Refleksi Pengorbanan yang Tak Mengorbankan

 “Refleksi Pengorbanan yang Tak Mengorbankan”, Opini Pikiran Rakyat Kampus, 22 September 2016

Refleksi Pengorbanan yang Tak Mengorbankan
oleh Iwan Ridwan

            Beberapa pekan terakhir, Indonesia diguncang badai persoalan yang menyangkut keamanan generasi mudanya. Menariknya, anak di bawah umur menjadi korban yang diidam-idamkan. Menjadi barang produksi yang diperjualbelikan seperti kasus “prositusi” online di Kawasan Puncak, Bogor (Republika, 31/8). Anak menjadi komoditas bisnis orang-orang yang tak bertanggung jawab. Mereka bukannya menyelamatkan masa depan anak, justru menjerumuskannya ke dalam lubang hitam kehidupan.
            Tentu ingatan kita masih segar ketika anak menjadi mangsa keganasan pedofil yang bertindak asusila. Belum lagi serangkaian kasus lainnya yang begitu mengancam masa depan anak. Padahal anak merupakan calon generasi emas yang akan meneruskan perjuangan bangsa yang semakin tua ini. Faktanya, mereka dieksploitasi secara berlebihan. Dijadikan objek keganasan orang dewasa. Hingga timbul kasus penculikan, penyiksaan, pelecehan seksual, hingga pembunuhan. Lantas, generasi muda seperti apa yang tercipta di masa depan kelak? Jika sejak kecil telah mengalami tindak kekerasan dan pelecehan.
            Dalam hal ini, pemerintah lalai dalam menjaga kemerdekaan segenap bangsa Indonesia. Padahal pemerintah diamanatkan melindungi generasi muda dari jurang kesengsaraan.
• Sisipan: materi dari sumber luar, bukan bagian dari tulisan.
Lemma PRVersion_Compare_0 p q :
  valid_PRVersion p → valid_PRVersion q → PRVersion_Compare p q = 0%Z → p = q.
Proof.
  rewrite PRVersion_Compare_lex, !lex_0, !num_cmp_eq, str_cmp_eq.
  destruct p as [s n []], q as [t m []]; unfold valid_PRVersion, pr_rank, pr_num, pr_str; simpl;
    intros ?? (?&?&?); destruct_and?; by simplify_eq.
Qed.

(** Two versions that come out of Parse compare as equal exactly when they
    differ at most in their build metadata ("No Precedence" in the source). *)
Theorem Version_Compare_0_iff v o :
  valid_Version v → valid_Version o →
  Version_EQ v o = true ↔
  Major v = Major o ∧ Minor v = Minor o ∧ Patch v = Patch o ∧ Pre v = Pre o.
Proof.
  intros (_ & _ & _ & Hv & _) (_ & _ & _ & Ho & _).
  unfold Version_EQ. rewrite Z.eqb_eq, Version_Compare_lex, !lex_0, !num_cmp_eq, list_cmp_0.
  split.
  - intros (-> & -> & -> & _ & Hall). split_and!; try done.
    revert Hv Ho. induction Hall as [|p q l k Hpq _ IH]; [done|].
    intros [??]%Forall_cons [??]%Forall_cons. f_equal; [by apply PRVersion_Compare_0|auto].
  - intros (-> & -> & -> & ->). split_and!; try done. apply Forall2_same_length_lookup_2; [done|].
    intros i x y ??. simplify_eq. apply cmp_refl.
Qed.

(** ** Witnesses *)

Definition sample_version : Version :=
  mkVersion 1 2 3 [mkPR "rc" 0 false; mkPR "" 4 true] ["b7"].

Lemma sample_version_valid : valid_Version sample_version.
Proof.
  split_and!; try reflexivity; repeat constructor; vm_compute; split_and?; done.
Qed.

Example sample_version_text : Version_String sample_version = "1.2.3-rc.4+b7".
Proof. vm_compute. reflexivity. Qed.

Lemma Parse_Version_String_witness : Parse "1.2.3-rc.4+b7" = Ok sample_version.
Proof. exact (Parse_Version_String sample_version sample_version_valid). Defined.

Lemma Version_String_Parse_witness :
  Version_String sample_version = "1.2.3-rc.4+b7" ∧ valid_Version sample_version.
Proof. apply (Version_String_Parse "1.2.3-rc.4+b7" sample_version). vm_compute. reflexivity. Defined.

Lemma Version_Compare_0_iff_witness :
  Version_EQ sample_version sample_version = true ↔
  Major sample_version = 1%N ∧ Minor sample_version = 2%N ∧ Patch sample_version = 3%N
  ∧ Pre sample_version = [mkPR "rc" 0 false; mkPR "" 4 true].
Proof. exact (Version_Compare_0_iff sample_version sample_version sample_version_valid sample_version_valid). Defined.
Hal ini jelas tercantum dalam cita-cita luhur bangsa Indonesia dalam pembukaan UUD 1945 alinea keempat, …”membentuk suatu Pemerintah Negara Indonesia yang melindungi segenap bangsa Indonesia dan seluruh tumpah darah Indonesia dan untuk memajukan kesejahteraan umum, mencerdaskan kehidupan bangsa…”.
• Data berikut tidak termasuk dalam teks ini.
(** The loop over the parts joined by "||". *)
Fixpoint or_ranges (orParts : list (list string)) (orFn : Range) : result range_error Range :=
  match orParts with
  | [] => Ok orFn
  | p :: orParts =>
      andFn ← and_loop p None;
      or_ranges orParts (match orFn with None => andFn | Some _ => Range_OR orFn andFn end)
  end.

Definition ParseRange (s : string) : result range_error Range :=
  orParts ← splitORParts (splitAndTrim s);
  or_ranges orParts None.

(** ** What a range denotes *)

Inductive range_op : Type := OpEq | OpEqEq | OpNone | OpGt | OpGe | OpLt | OpLe | OpNot | OpNotEq.

Definition op_text (op : range_op) : string :=
  match op with
  | OpEq => "=" | OpEqEq => "==" | OpNone => "" | OpGt => ">" | OpGe => ">=" | OpLt => "<" | OpLe => "<="
  | OpNot => "!" | OpNotEq => "!="
  end.

Definition op_holds (op : range_op) (v w : Version) : bool :=
  let c := Version_Compare v w in
  match op with
  | OpEq | OpEqEq | OpNone => (c =? 0)%Z
  | OpGt => (0 <? c)%Z
  | OpGe => (0 <=? c)%Z
  | OpLt => (c <? 0)%Z
  | OpLe => (c <=? 0)%Z
  | OpNot | OpNotEq => negb (c =? 0)%Z
  end.

(** Alternatives of conjunctions of comparisons. *)
Definition range_term : Type := (range_op * Version)%type.

Definition term_text (t : range_term) : string := op_text t.1 +:+ Version_String t.2.

Definition term_texts (ands : list range_term) : list string := term_text <$> ands.

Definition range_text (ors : list (list range_term)) : string :=
  Join ((λ ands, Join (term_texts ands) " ") <$> ors) " || ".

Definition term_holds (v : Version) (t : range_term) : bool := op_holds t.1 v t.2.

Definition range_holds (ors : list (list range_term)) (v : Version) : bool :=
  existsb (forallb (term_holds v)) ors.

Definition range_ok (ors : list (list range_term)) : Prop :=
  ors ≠ [] ∧ Forall (λ ands, ands ≠ [] ∧ Forall (λ t, valid_Version t.2) ands) ors.

(** *** Splitting at spaces *)

Lemma sdrop_0 (s : string) : sdrop 0 s = s.
Proof. by destruct s. Qed.

Lemma get_app (s : string) c (t : string) : String.get (String.length s) (s +:+ String c t) = Some c.
Proof. induction s as [|a s IH]; [done|]. apply IH. Qed.

Lemma get_length (s : string) : String.get (String.length s) s = None.
Proof. induction s as [|a s IH]; [done|]. apply IH. Qed.

Lemma Split_cons_free cur c rest :
  sfree c cur = true → Split (cur +:+ String c rest) c = cur :: Split rest c.
Proof. apply Split_app. Qed.

Definition long_part (p : string) : Prop := (1 < String.length p)%nat.
#[export] Instance long_part_dec p : Decision (long_part p).
Proof. unfold long_part. apply _. Defined.

(** At byte [i] of [pre ++ cur ++ rest], the part [cur] since the last space. *)
Lemma trim_loop_spec rest pre cur :
  sfree " " cur = true →
  trim_loop (pre +:+ (cur +:+ rest)) (String.length rest) (String.length pre + String.length cur) (String.length pre)
  = filter long_part (Split (cur +:+ rest) " ").
Proof.
  revert pre cur. induction rest as [|c rest IH]; intros pre cur Hcur.
  - cbn [trim_loop String.length]. rewrite !sapp_nil_r, sdrop_app, slength_app.
    rewrite Split_free by done. rewrite filter_cons, filter_nil. unfold long_part.
    destruct (Nat.ltb_spec (String.length pre) (String.length pre + String.length cur - 1));
      destruct (decide _); (done || lia).
  - cbn [trim_loop String.length].
    assert (String.get (String.length pre + String.length cur) (pre +:+ (cur +:+ String c rest)) = Some c) as ->.
    { rewrite <- slength_app, <- sapp_assoc. apply get_app. }
    case_bool_decide as Hc.
    + injection Hc as ->. rewrite Split_cons_free by done. rewrite filter_cons.
      assert (trim_loop (pre +:+ (cur +:+ String " " rest)) (String.length rest)
                (S (String.length pre + String.length cur)) (S (String.length pre + String.length cur))
              = filter long_part (Split rest " ")) as ->.
      { specialize (IH (pre +:+ (cur +:+ " ")) "" eq_refl). rewrite sapp_nil_l in IH. rewrite <- IH.
        rewrite !slength_app. simpl. f_equal; [|lia|lia]. rewrite !sapp_assoc. done. }
      assert (substring (pre +:+ (cur +:+ String " " rest)) (String.length pre) (String.length pre + String.length cur) = cur) as ->.
      { unfold substring. rewrite sdrop_app. replace (_ + _ - _)%nat with (String.length cur) by lia. apply stake_app. }
      unfold long_part at 2. destruct (Nat.ltb_spec (String.length pre) (String.length pre + String.length cur - 1));
        destruct (decide _); (done || lia).
    + specialize (IH pre (cur +:+ String c "")). rewrite slength_app in IH. simpl in IH.
      rewrite sapp_assoc in IH. change (String c "" +:+ rest) with (String c rest) in IH. rewrite <- IH.
      * f_equal; lia.
      * rewrite sfree_app, Hcur. simpl. apply andb_true_iff. split; [|done].
        apply bool_decide_eq_true. congruence.
Qed.

(** Parts of one byte are dropped. *)
Lemma splitAndTrim_spec s : splitAndTrim s = filter long_part (Split s " ").
Proof. exact (trim_loop_spec s "" "" eq_refl). Qed.

(** *** Splitting at the alternatives *)

(** The groups of [cur ++ rest] between the "||", the first one going on from [cur]. *)
Fixpoint or_groups (cur rest : list string) : list (list string) :=
  match rest with
  | [] => [cur]
  | p :: rest => if bool_decide (p = "||") then cur :: or_groups [] rest else or_groups (cur ++ [p]) rest
  end.

Lemma or_groups_nonempty cur rest : or_groups cur rest ≠ [].
Proof. revert cur. induction rest as [|p rest IH]; intros cur; simpl; [done|]. case_bool_decide; [done|apply IH]. Qed.

Lemma or_loop_spec rest done_ cur acc :
  (0 < length done_ + length cur ∨ head rest ≠ Some "||")%nat →
  or_loop (done_ ++ cur ++ rest) rest (length done_ + length cur) (length done_) acc
  = if bool_decide (last (or_groups cur rest) = Some []) then Err LastIsOr else Ok (acc ++ or_groups cur rest).
Proof.
  revert done_ cur acc. induction rest as [|p rest IH]; intros d cur acc Hpos; simpl.
  - rewrite app_nil_r, length_app, drop_app_length. destruct cur as [|x cur]; simpl.
    + by rewrite Nat.add_0_r, Nat.eqb_refl.
    + by rewrite (proj2 (Nat.eqb_neq _ _)) by lia.
  - case_bool_decide as Hp.
    + subst p. destruct Hpos as [Hpos|Hpos]; [|done]. rewrite (proj2 (Nat.eqb_neq _ _)) by lia.
      specialize (IH (d ++ cur ++ ["||"]) [] (acc ++ [cur])). rewrite !length_app in IH. simpl in IH.
      replace (length d + (length cur + 1) + 0)%nat with (S (length d + length cur)) in IH by lia.
      replace (length d + (length cur + 1))%nat with (S (length d + length cur)) in IH by lia.
      rewrite <- !app_assoc in IH. simpl in IH.
      rewrite drop_app_length. replace (_ + _ - _)%nat with (length cur) by lia. rewrite take_app_length.
      rewrite IH by (left; lia). pose proof (or_groups_nonempty [] rest).
      destruct (or_groups [] rest) as [|g gs]; [done|]. change (last (cur :: g :: gs)) with (last (g :: gs)).
      done.
    + specialize (IH d (cur ++ [p]) acc). rewrite length_app in IH. simpl in IH.
      rewrite <- app_assoc in IH. simpl in IH. rewrite <- IH by (left; lia). f_equal. lia.
Qed.

(** The parts of a range, its alternatives joined by "||". *)
Fixpoint or_parts (gs : list (list string)) : list string :=
  match gs with
  | [] => []
  | [g] => g
  | g :: gs => g ++ "||" :: or_parts gs
  end.

Lemma or_groups_free g cur rest :
  Forall (λ p, p ≠ "||") g → or_groups cur (g ++ rest) = or_groups (cur ++ g) rest.
Proof.
  intros Hg. revert cur. induction Hg as [|p g Hp Hg IH]; intros cur; [by rewrite app_nil_r|].
  simpl. rewrite bool_decide_eq_false_2 by done. rewrite IH, <- app_assoc. done.
Qed.

Lemma or_groups_parts gs :
  gs ≠ [] → Forall (Forall (λ p, p ≠ "||")) gs → or_groups [] (or_parts gs) = gs.
Proof.
  induction gs as [|g gs IH]; [done|]. intros _ [Hg Hgs]%Forall_cons. destruct gs as [|g' gs].
  - simpl. rewrite <- (app_nil_r g) at 1. by rewrite or_groups_free.
  - change (or_parts (g :: g' :: gs)) with (g ++ "||" :: or_parts (g' :: gs)).
    rewrite or_groups_free by done. cbn [or_groups app]. by rewrite bool_decide_eq_true_2, IH.
Qed.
            Alih-alih mencapai bentuk pemerintahan yang berdaulat, pemerintah justru amnesia dalam memaknai cita-cita negara. Padahal para founding fathers telah merumuskan visi strategis bangsa untuk menggapai kesuksesan di masa depan. Amanat “melindungi segenap bangsa Indonesia dan seluruh tumpah darah Indonesia” baru sampai pada tahap pengetahuan atau pemahaman. Hanya menjadi formalitas belaka ketika mengikuti upacara bendera atau suatu peringatan tertentu. Amanat tersebut belum mampu diaplikasikan secara baik dan menyeluruh.
Ancaman Masa Depan        
Wisnawa (2012) mengatakan bahwa masa depan suatu bangsa ditentukan oleh generasi muda bangsa tersebut. Semakin berkualitas generasi penerus suatu bangsa, maka masa depan bangsa itu akan terjamin. Sebaliknya, semakin bobrok generasi muda suatu bangsa maka harapan majunya suatu bangsa itu hanya impian belaka.
Ada kekhawatiran tatkala kasus penindasan dan pelecehan terhadap anak terus terjadi. Belum lagi, kasus kekerasan seksual dari tahun ke tahun kian mencekam. Menurut studi UNICEF Hidden in Plain Sight, yang menggunakan data global dari survei global berbasis sekolah Student Health Surveys, 40 persen anak berusia antara 13-15 tahun melaporkan mengalami serangan fisik sedikitnya satu kali dalam setahun (Baker, 2015). Komnas Perlindungan Anak Indonesia (KPAI) mencatat telah terjadi 3.700 kasus kekerasan terhadap anak setiap tahunnya. Bahkan, selama kurun waktu 2010-2014, angka kekerasan seksual terhadap anak mencapai 58 persen dari 21.736.859 laporan kejahatan terhadap anak (Setyawan, 2015).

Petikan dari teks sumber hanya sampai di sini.